How to invest $200,000?
I'm 22 and I recently inherited $200,000 and I'm wanting to invest it all. Any tips on how to invest it well?
What is very exciting, is how much that money will grow since you're 22 (and very sensible to invest it and not blow it!!). Even if it was $1000 and you were investing now, you would see it grow exponentially with all that compound interest.
I listen to a lot of finance podcasts & have read a lot of books. The biggest take away, is that investing is easy although investment advisors would have you think otherwise. It's how they earn their commissions. Invest in the whole market in index funds. Diversify your investments. Keep the fees low & under 0.25%. Most mutual funds charge 1-3% which is deducted from your interest being made. For example, if the market makes 8% (standard for the S&P500 over time) your earnings would be 8-2=6% whereas with the index funds it would be 8-0.25=7.75%. This really adds up over time! Many index funds are around 0.07 which means $7 fees a year on $10,000 versus $300 if the fee is 3%. Multiply that by the money invested and the years invested and you can see how the fees will eat away at your earnings. LOW FEES (MERs) are crucial.
1) Open an account with Questrade or another DIY brokerage account. You will save big time on fees by doing it yourself. It is easy. Just watch some videos like I liked at the bottom.
2) Research etfs (exchange traded funds) that buy the WHOLE market. I'm assuming you're American (I'm Canadian) but I do know the most popular etf is the Vanguard S&P 500. I think the ticker symbol is $VOO. I believe it's MER is only 0.03%. If you did nothing but bought this etf, then your investment portfolio would include the 500 largest companies in the whole US stock market, in all the different industries & companies that are international.
Another option, which I have, are the Vanguard All-in-one funds. VGRO has 80% equities/20%bonds and VEQT has 100% equities (Cdn Ticker). These equities include US, Developed markets, & Emerging markets and the bonds include international. I don't need to do anything but just keep contributing to them. These are just examples. There are other similar funds by companies other than Vanguard. Etfs can be bought like stocks since their price fluctuates during the day vs mutual funds that get the price at the end of the day (I believe). https://investor.vanguard.com/mutual-funds/all-in-one-funds
3) Max out your 401k/Roth IRA for tax free growth. Put the remainder in a taxable account. (Listen to the podcast: DIY Money Podcast and find the topics about these accounts for clarification.)
4) Buy the etfs, then do nothing. Just let them sit. And grow. And grow. Investing is simple: invest often, buy funds with low fees, and let time do its thing.

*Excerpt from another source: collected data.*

(** * HokiePlate: the VT dining scraper and the AI food digest

    A shallow embedding of [scraper1.py] (class [VTDiningScraper]) and of
    [format_foods_for_ai] from [app1.py].

    Conventions of the embedding.
    - A Python [str] is a [string]; every [ascii] stands for one code point
      in the range 0..255 (Latin-1).  [lower], [strip], [\s] and [\d] are
      written out for that range.
    - A Python [int] is a [Z].  A [float] is written as the decimal literal
      that denotes it ([dec]): the binary64 number nearest to that decimal,
      ties to even, with its subnormal numbers, and an infinity when the
      decimal is too large for binary64.  [int] and [round] work on that
      binary64 number.
    - The network, the clock, [time.sleep] and the file system are a [World]
      threaded through a state-and-exception monad.
    - A BeautifulSoup document is the flattened sequence of its tags in
      document order together with its text nodes. *)

From Stdlib Require Import String Ascii List ZArith Bool Lia Arith.
Import ListNotations.
Local Open Scope string_scope.
Local Open Scope list_scope.
Local Open Scope nat_scope.

(** ** Python string primitives *)

Module PyStr.

Definition code (c : ascii) : nat := nat_of_ascii c.

Definition between (lo hi n : nat) : bool := (lo <=? n) && (n <=? hi).

(** [str.lower] on one code point below 256. *)
Definition lower_char (c : ascii) : ascii :=
  let n := code c in
  if between 65 90 n || (between 192 222 n && negb (n =? 215))
  then ascii_of_nat (n + 32) else c.

Fixpoint lower (s : string) : string :=
  match s with
  | EmptyString => EmptyString
  | String c s' => String (lower_char c) (lower s')
  end.

(** [str.isspace] on one code point below 256. *)
Definition isspace (c : ascii) : bool :=
  let n := code c in
  between 9 13 n || between 28 32 n || (n =? 133) || (n =? 160).

Fixpoint lstrip (s : string) : string :=
  match s with
  | EmptyString => EmptyString
  | String c s' => if isspace c then lstrip s' else s
  end.

Fixpoint rstrip (s : string) : string :=
  match s with
  | EmptyString => EmptyString
  | String c s' =>
      match rstrip s' with
      | EmptyString => if isspace c then EmptyString else String c EmptyString
      | r => String c r
      end
  end.

Definition strip (s : string) : string := rstrip (lstrip s).

Definition startswith (p s : string) : bool := String.prefix p s.

(** [sub in s]. *)
Fixpoint contains (sub s : string) : bool :=
  match s with
  | EmptyString => String.prefix sub EmptyString
  | String _ s' => String.prefix sub s || contains sub s'
  end.

(** [s.split(sep)] for a non-empty separator: [skip] counts the characters
    of a separator occurrence still to be passed over, [cur] is the field
    being read. *)
Fixpoint split_from (sep : string) (skip : nat) (cur s : string) : list string :=
  match s with
  | EmptyString => [cur]
  | String c s' =>
      match skip with
      | S k => split_from sep k cur s'
      | O =>
          if String.prefix sep s
          then cur :: split_from sep (String.length sep - 1) EmptyString s'
          else split_from sep 0 (cur ++ String c EmptyString) s'
      end
  end.

Definition split (sep s : string) : list string := split_from sep 0 EmptyString s.

Definition truthy (s : string) : bool :=
  match s with EmptyString => false | _ => true end.

Definition eqb_in (x : string) (l : list string) : bool :=
  existsb (String.eqb x) l.

(** [list(set(l))]: duplicates removed; the order Python gives is
    unspecified, the first occurrence is kept here. *)
Fixpoint dedup (l : list string) : list string :=
  match l with
  | [] => []
  | x :: l' => if eqb_in x l' then dedup l' else x :: dedup l'
  end.

End PyStr.

(** ** Menu extraction: the recipe identifier *)

(** [VTDiningScraper.extract_meal_period]'s [meal_period_map]. *)
Definition meal_period_map : list (string * string) :=
  [ ("breakfast", "breakfast");
    ("lunch", "lunch");
    ("dinner", "dinner");
    ("brunch", "brunch");
    ("late night", "late_night") ].

(** [d.get(k, default)] on a dict with string keys. *)
Fixpoint dict_get {A} (d : list (string * A)) (k : string) (default : A) : A :=
  match d with
  | [] => default
  | (k', v) :: d' => if String.eqb k k' then v else dict_get d' k default
  end.

(** [VTDiningScraper.extract_meal_period]. *)
Definition extract_meal_period (recipe_text : string) : option string :=
  if PyStr.contains "*" recipe_text then
    let parts := PyStr.split "*" recipe_text in
    if 4 <=? List.length parts then
      let meal_period := PyStr.strip (PyStr.lower (List.last parts "")) in
      Some (dict_get meal_period_map meal_period meal_period)
    else None
  else None.

(** ** Regular expressions ([re.search]) *)

Module Regex.
Import PyStr.

(** Character classes of the patterns: [\d], [\s], [[...]] and [[^...]]. *)
Inductive cclass : Type :=
| CDigit
| CSpace
| COneOf (cs : list ascii)
| CNoneOf (cs : list ascii).

(** The fragment of Python's pattern syntax the program uses.  [RGroup] is
    the capturing group [(...)]; [(?:...)] is plain nesting.  [*] and [+]
    are only ever applied to a character class. *)
Inductive re : Type :=
| REps
| RChar (c : ascii)
| RClass (k : cclass)
| RSeq (r1 r2 : re)
| RAlt (r1 r2 : re)
| ROpt (r : re)
| RStar (k : cclass)
| RPlus (k : cclass)
| RGroup (r : re).

Definition isdigit (c : ascii) : bool := between 48 57 (code c).

(** Literal comparison; [ic] is [re.IGNORECASE]. *)
Definition chr_eqb (ic : bool) (a b : ascii) : bool :=
  if ic then Ascii.eqb (lower_char a) (lower_char b) else Ascii.eqb a b.

Definition in_class (ic : bool) (k : cclass) (x : ascii) : bool :=
  match k with
  | CDigit => isdigit x
  | CSpace => isspace x
  | COneOf cs => existsb (chr_eqb ic x) cs
  | CNoneOf cs => negb (existsb (chr_eqb ic x) cs)
  end.
(** X3. With a non-empty [endpoint] flag the module body is the session
    on [url.parse] of the flag with no server handle: nothing is created,
    required or spawned, and no process listener is registered. *)
Theorem endpoint_flag_attaches_without_launch (stdout : list string) (h : Host)
    (st : state) (e : string) :
  argv_help (argv h) = false ->
  truthy_str (argv_endpoint (argv h)) = Some e ->
  (Src.main stdout h st
   = Src.runTestsInBrowser (argv_browser (argv h)) (url_parse e) None h st /\
   List.forallb is_session_event (events_of (Src.main stdout) h st) = true /\
   same_listeners st (snd (Src.main stdout h st))) /\
  (Lib.main stdout h st
   = Lib.runTestsInBrowser (argv_browser (argv h)) (url_parse e) None h st /\
   List.forallb is_session_event (events_of (Lib.main stdout) h st) = true /\
   same_listeners st (snd (Lib.main stdout h st))).
Proof.
  intros Hh He. split.
  - pose proof (src_main_endpoint stdout h st e Hh He) as E.
    split; [exact E|]. unfold events_of. rewrite E.
    destruct (confined_events _ _ h st
                (src_session_confined (argv_browser (argv h)) (url_parse e) None))
      as (Q & _ & L).
    split; [exact Q | exact L].
  - pose proof (lib_main_endpoint stdout h st e Hh He) as E.
    split; [exact E|]. unfold events_of. rewrite E.
    destruct (confined_events _ _ h st
                (lib_session_confined (argv_browser (argv h)) (url_parse e) None))
      as (Q & _ & L).
    split; [exact Q | exact L].
Qed.

Lemma endpoint_flag_attaches_without_launch_witness :
  List.forallb is_session_event
    (events_of (Src.main [])
       (Posix.host Posix.argv_attach Posix.server_env Posix.no_failure) initial) = true.
Proof.
  exact (proj1 (proj2 (proj1 (endpoint_flag_attaches_without_launch []
           (Posix.host Posix.argv_attach Posix.server_env Posix.no_failure) initial
           "http://127.0.0.1:9999/" eq_refl eq_refl)))).
Defined.

(** X4. When [launchServer] rejects, for whatever reason (the variable
    is missing, or [tmp.dirSync], [require] or [spawn] throws), the module
    body adds one [console.error] of the error, runs the ['exit'] listeners
    registered so far and ends the process with code 1. *)
Theorem launch_failure_exits_1 (stdout : list string) (h : Host) (st : state) :
  argv_help (argv h) = false ->
  truthy_str (argv_endpoint (argv h)) = None ->
  (forall err,
     outcome (Src.launchServer (argv_browser (argv h))) h st = Throw err ->
     outcome (Src.main stdout) h st = Exit 1 /\
     events_of (Src.main stdout) h st
     = events_of (Src.launchServer (argv_browser (argv h))) h st
       ++ [Console "error" [err]]
       ++ List.map exit_listener_event
            (on_exit (snd (Src.launchServer (argv_browser (argv h)) h st)))
       ++ [ProcessExit 1]) /\
  (forall err,
     outcome (Lib.launchServer (argv_browser (argv h))) h st = Throw err ->
     outcome (Lib.main stdout) h st = Exit 1 /\
     events_of (Lib.main stdout) h st
     = events_of (Lib.launchServer (argv_browser (argv h))) h st
       ++ [Console "error" [err]]
       ++ List.map exit_listener_event
            (on_exit (snd (Lib.launchServer (argv_browser (argv h)) h st)))
       ++ [ProcessExit 1]).
Proof.
  intros Hh He. split; intros err Hl.
  - destruct (src_launchServer_launches (argv_browser (argv h)) h st)
      as (evs & E & _).
    unfold outcome in Hl.
    destruct (Src.launchServer (argv_browser (argv h)) h st) as [r st1] eqn:L.
    simpl in Hl, E. subst r.
    pose proof (src_main_launch_failed stdout h st err st1 Hh He L) as M.
    unfold outcome, events_of. rewrite M, L. simpl. split; [reflexivity|].
    rewrite E, <- app_assoc, !drop_app_length. reflexivity.
  - destruct (lib_launchServer_launches (argv_browser (argv h)) h st)
      as (evs & E & _).
    unfold outcome in Hl.
    destruct (Lib.launchServer (argv_browser (argv h)) h st) as [r st1] eqn:L.
    simpl in Hl, E. subst r.
    pose proof (lib_main_launch_failed stdout h st err st1 Hh He L) as M.
    unfold outcome, events_of. rewrite M, L. simpl. split; [reflexivity|].
    rewrite E, <- app_assoc, !drop_app_length. reflexivity.
Qed.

5) Finally, you are young & with a whole runway of time for your money to grow. Now is the time to buy 100% equities (stocks within the index fund). Bonds are a safer option when you are nearing retirement and something you can visit later on.

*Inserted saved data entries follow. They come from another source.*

(** [np.mean] of a flattened array. *)
Definition np_mean (arr : list R) : R :=
  fold_right Rplus 0 arr / INR (length arr).

(** ** Data model for strokes *)

Definition point : Type := (R * R * R)%type.

Record Stroke : Type := mkStroke {
  points : list point;          (* (x, y, pressure) *)
  width : R;
  color : R * R * R;
  time_created : R;
  base_alpha : R;               (* default 1.0 *)
  is_visible : bool             (* default True *)
}.

Definition set_base_alpha (a : R) (s : Stroke) : Stroke :=
  mkStroke (points s) (width s) (color s) (time_created s) a (is_visible s).

Definition set_is_visible (b : bool) (s : Stroke) : Stroke :=
  mkStroke (points s) (width s) (color s) (time_created s) (base_alpha s) b.

(** ** The canvas *)

Record GLCanvas : Type := mkGLCanvas {
  strokes : list Stroke;
  current_points : list point;
  density_w : nat;
  density_h : nat;
  target_density : R;
  hysteresis : R;
  lambda_base : R;
  lambda_k : R;
  lambdas_factor : R;
  virtual_time : R;
  max_virtual_time : R;
  last_virtual_time : R;
  timer_active : bool           (* the QTimer that runs while drawing *)
}.

(** What a method call leaves behind. *)
Inductive outcome : Type :=
| Returned (c : GLCanvas)
| Raised (e : exn) (c : GLCanvas).

Definition state_of (o : outcome) : GLCanvas :=
  match o with
  | Returned c => c
  | Raised _ c => c
  end.

Section Setters.
Variable c : GLCanvas.

Definition set_strokes (v : list Stroke) : GLCanvas :=
  mkGLCanvas v (current_points c) (density_w c) (density_h c)
    (target_density c) (hysteresis c) (lambda_base c) (lambda_k c)
    (lambdas_factor c) (virtual_time c) (max_virtual_time c)
    (last_virtual_time c) (timer_active c).
(** ** [shlex.split(command)]

    The POSIX-mode lexer with [whitespace_split] set and no comment
    characters, one character at a time: [state] is the lexer's state
    (blank, in a word, in a quote, after a backslash), [token] the word
    being built, [quoted] whether a quote took part in it, [escapedstate]
    the state a backslash returns to. *)

Inductive lexer_state : Type :=
| Blank                      (* ' ' *)
| Word                       (* 'a' *)
| Quote (q : ascii)          (* the quote character *)
| Escape.                    (* the escape character *)

Definition is_shlex_ws (c : ascii) : bool :=
  Ascii.eqb c " "%char || Ascii.eqb c tab || Ascii.eqb c cr || Ascii.eqb c nl.

Definition is_quote (c : ascii) : bool := Ascii.eqb c "'"%char || Ascii.eqb c dquote.

Definition has_token (token : string) (quoted : bool) : bool :=
  negb (String.eqb token "") || quoted.

Definition cons_token (token : string) (r : option (list string)) : option (list string) :=
  match r with
  | Some l => Some (token :: l)
  | None => None
  end.

(** [None] is the [ValueError] of an unclosed quote or a trailing
    backslash. *)
Fixpoint shlex_go (s : string) (state : lexer_state) (token : string) (quoted : bool)
    (escapedstate : lexer_state) : option (list string) :=
  match s with
  | "" =>
      match state with
      | Blank | Word => if has_token token quoted then Some [token] else Some []
      | Quote _ => None
      | Escape => None
      end
  | String c s' =>
      match state with
      | Blank =>
          if is_shlex_ws c then
            if has_token token quoted
            then cons_token token (shlex_go s' Blank "" false Blank)
            else shlex_go s' Blank token quoted escapedstate
          else if Ascii.eqb c bslash then shlex_go s' Escape token quoted Word
          else if is_quote c then shlex_go s' (Quote c) token quoted escapedstate
          else shlex_go s' Word (chr c) quoted escapedstate
      | Quote q =>
          if Ascii.eqb c q then shlex_go s' Word token true escapedstate
          else if Ascii.eqb c bslash && Ascii.eqb q dquote
          then shlex_go s' Escape token true (Quote q)
          else shlex_go s' (Quote q) (token +:+ chr c) true escapedstate
      | Escape =>
          let token :=
            match escapedstate with
            | Quote q =>
                if negb (Ascii.eqb c bslash) && negb (Ascii.eqb c q)
                then token +:+ chr bslash else token
            | _ => token
            end in
          shlex_go s' escapedstate (token +:+ chr c) quoted escapedstate
      | Word =>
          if is_shlex_ws c then
            if has_token token quoted
            then cons_token token (shlex_go s' Blank "" false Blank)
            else shlex_go s' Blank token quoted escapedstate
          else if is_quote c then shlex_go s' (Quote c) token quoted escapedstate
          else if Ascii.eqb c bslash then shlex_go s' Escape token quoted Word
          else shlex_go s' Word (token +:+ chr c) quoted escapedstate
      end
  end.
(** * analyze_transfers.py: loader, per-node aggregation and rendering

    A shallow embedding of [src/analyze_transfers.py], the post-hoc
    analysis script of the P2P backup simulation, together with the
    properties its specification states about it.

    Conventions of the embedding.
    - Python [float] and the numeric entries of the array container are
      idealised as exact rationals ([Qc], canonical fractions with Leibniz
      equality): rounding, NaN and infinities are outside the model.  A
      division whose divisor is zero is an explicit error of the model.
    - The container is typed by its field contract: the entries the script
      reads are numeric arrays, except [transfer_types], [uploaders] and
      [downloaders], which are arrays of text; each entry may be absent.
    - Python [str] is [string]; the byte-wise lexicographic order
      [String.leb] is the code-point order of Python on UTF-8 text.
    - A [defaultdict(int)] is a [gmap string nat] read with default [0];
      the file system is a [gmap] from paths to containers.
    - Exceptions are values of [exn], carried by the [result] monad; the
      log and the written image files are threaded through the [World]
      state of the [M] monad.
    - A figure is the data handed to the plotting backend: the plotted
      sequences and the numbers interpolated into titles and text, not
      their formatted text or pixels. *)

From Stdlib Require Import ZArith QArith Qcanon String Ascii List.
From stdpp Require Import base option numbers list gmap strings sorting.

Local Open Scope string_scope.
Local Open Scope list_scope.

(** ** The array container *)

(** The named entries of the container that the script reads, with the
    element kind the artifact gives them: numbers ... *)
Inductive num_key : Type :=
| metadata_parallel_enabled
| metadata_total_nodes
| metadata_simulation_end_time
| metadata_data_loss_events
| metadata_nodes_with_data_loss
| transfer_times
| transfer_durations
| sim_times
| sim_uploads
| sim_downloads
| bw_times
| bw_upload_used
| bw_upload_capacity
| bw_download_used
| bw_download_capacity.

(** ... or text. *)
Inductive str_key : Type :=
| transfer_types
| uploaders
| downloaders.

Inductive key : Type :=
| NumKey (k : num_key)
| StrKey (k : str_key).

(** The opened container ([np.load(...)]): each entry is absent or a
    one-dimensional array. *)
Record NpzFile : Type := {
  numeric : num_key -> option (list Qc);
  text : str_key -> option (list string)
}.

(** ** Exceptions and the error monad *)

Inductive exn : Type :=
| FileNotFoundError (path : string)
| KeyError (k : key)
| IndexError
| ValueError
| ZeroDivisionError
| FloatingPointError
| SystemExit (code : Z).

Inductive result (A : Type) : Type :=
| Ok (a : A)
| Raise (e : exn).
Arguments Ok {A} a.
Arguments Raise {A} e.

Definition rbind {A B} (r : result A) (k : A -> result B) : result B :=
  match r with
  | Ok a => k a
  | Raise e => Raise e
  end.

Declare Scope result_scope.
Delimit Scope result_scope with res.
Notation "'let!' x ':=' r 'in' k" := (rbind r (fun x => k))
  (at level 10, x pattern, r at level 100, k at level 200) : result_scope.
Local Open Scope result_scope.

(** [[f(x) for x in l]] where [f] may raise: the first exception wins. *)
Fixpoint rmapM {A B} (f : A -> result B) (l : list A) : result (list B) :=
  match l with
  | [] => Ok []
  | x :: l' => let! y := f x in let! ys := rmapM f l' in Ok (y :: ys)
  end.

(** ** Container access and scalar coercions *)

(** [data[k]] for a numeric entry. *)
Definition getitem (data : NpzFile) (k : num_key) : result (list Qc) :=
  match numeric data k with
  | Some a => Ok a
  | None => Raise (KeyError (NumKey k))
  end.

Another exciting thing about your age & investing so much so early, is you could totally jump on the FIRE movement or COAST RETIREMENT. With FIRE, (Financially Independent Retire Early), the idea is that if you have $1 million invested, you could pull 4% a year or $40,000 to live off of without affecting the total invested. That gives you options. Many people who are aspiring to reach FIRE are in their 30's & 40's and aren't necessarily retired in the conventional sense, rather they have options to leave their 9-5 jobs and start their own businesses, side hustles, and become digital nomads living & working while travelling in cheaper countries. COAST RETIREMENT refers to the math of compound interest. I believe if you invest $65k in your 20's in a retirement account then let it grow, you will have $1million + by the time you're ready to retire at age 65 without having to contribute anything else. That is the power of compound interest. It is one of the wonders of the world. The rule of 72: 72 divided by the interest amount = # of years it will take for your money to double. So with the standard 8% of the stock market historically: 72/8% = 9 years. Your money will double every 9 years! That is why you need to INVEST your money & not "save" it in a bank account. In fact, in a bank account, your money will actually lose value over time since the inflation rate is so much higher than the bank account interest.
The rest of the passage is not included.